DATASET EXTRACT:

(** A call in the middle of the stream returns the next entry. *)
Lemma readdir_entry y fd p i fh l1 d l2 b h' :
  stream (y_fs y) (y_rt y) fd p i fh (l1 ++ d :: l2) l1 -> i_ino i ∉ ilocks (y_fs y) ->
  buffer_ok (y_heap y) (temp_dirent fh) b h' ->
  exists y' fh', slotfs_readdir sb fd y = Ok (b, y') /\ y_fs y' = y_fs y /\
    stream (y_fs y) (y_rt y') fd p i fh' (l1 ++ d :: l2) (l1 ++ [d]) /\
    buffer_ok (y_heap y') (temp_dirent fh') b (y_heap y') /\
    dirent_view (y_heap y') b = shown (y_fs y) d.
Proof.
  intros Hs Hk Hb. rewrite (readdir_enter y fd p i fh _ l1 (d :: l2)) by done.
  pose proof (stream_locks (fun l => {[i_ino i]} ∪ l) _ _ _ _ _ _ _ _ Hs) as HsL.
  pose proof (readdir_next_spec _ _ _ _ _ _ _ _ HsL) as Hn. pose proof Hs as [].
  assert (d ∈ l1 ++ d :: l2) as Hd by (rewrite elem_of_app, elem_of_cons; auto).
  assert (d <> 0) as Hnz by (apply aligned_nz; by eapply index_rep_aligned).
  destruct (entry_of sb _ _ d sr_ok0) as (e & He & Hino); [by rewrite <- sr_list0|done|].
  pose proof (sr_hash0 d Hd) as Hh. unfold READDIR_END in Hh. unfold hash_of in Hh. rewrite He in Hh.
  erewrite M_bind_step by (apply on_fs_run; exact Hn). change (next_in (d :: l2)) with d.
  unfold readdir_emit. rewrite (proj2 (Z.eqb_neq d 0)) by done.
  erewrite M_bind_step by (apply on_fs_run, rd_dirent_eq; exact He).
  erewrite M_bind_step by (by eapply set_offset_run).
  set (fh1 := mk_fh (fh_fd fh) (fh_file fh) (i64 (d_hash e)) (fh_flags fh) (fh_valid fh) (temp_dirent fh)).
  set (y1 := upd_y_rt _ _). pose proof (lookup_lt_Some _ _ _ sr_fh0) as Hlt.
  assert (f_table (y_rt y1) !! Z.to_nat fd = Some fh1) as Hfh1 by (by apply list_lookup_insert_eq).
  erewrite M_bind_step by (apply on_rt_run, get_fh_at; [done|exact Hfh1]).
  destruct (buffer_run y1 fd fh1 b h' sr_fd0 Hfh1 Hb) as (r' & Hrun & Hr').
  erewrite M_bind_step by exact Hrun. destruct Hb as (Hb0 & Hreg & _). rewrite (proj2 (Z.eqb_neq b 0)) by done.
  mstep eq_refl. destruct (fill_dirent_spec b e (fh_offset fh1) (bytes (dev (y_fs y))) h' Hreg Hino) as (h2 & Hfill & Hst & Hen & Hview).
  erewrite M_bind_step by (apply on_heap_run; exact Hfill). erewrite M_bind_step by (eapply unlock_run; exact sr_ino0).
  eexists _, (mk_fh (fh_fd fh) (fh_file fh) (i64 (d_hash e)) (fh_flags fh) (fh_valid fh) b). split; [done|]. simpl. split_and!.
  - by apply relock.
  - eapply stream_move; [exact Hs| |rewrite Hr'; simpl; by rewrite list_insert_insert_eq].
    unfold position. rewrite last_snoc. simpl. unfold hash_of. rewrite He. apply u64_of_i64. lia.
  - unfold buffer_ok. rewrite (proj2 (Z.eqb_neq b 0)) by done. unfold in_region in *. by rewrite Hst, Hen.
  - rewrite Hview. unfold shown. by rewrite He.
Qed.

WORK INSTRUCTION:
Please, starting with the first line of the material above, write out each line exactly and finish on the line that includes "stream (y_fs y) (y_rt y')".

SOLUTION FOR THIS PROBLEM:
(** A call in the middle of the stream returns the next entry. *)
Lemma readdir_entry y fd p i fh l1 d l2 b h' :
  stream (y_fs y) (y_rt y) fd p i fh (l1 ++ d :: l2) l1 -> i_ino i ∉ ilocks (y_fs y) ->
  buffer_ok (y_heap y) (temp_dirent fh) b h' ->
  exists y' fh', slotfs_readdir sb fd y = Ok (b, y') /\ y_fs y' = y_fs y /\
    stream (y_fs y) (y_rt y') fd p i fh' (l1 ++ d :: l2) (l1 ++ [d]) /\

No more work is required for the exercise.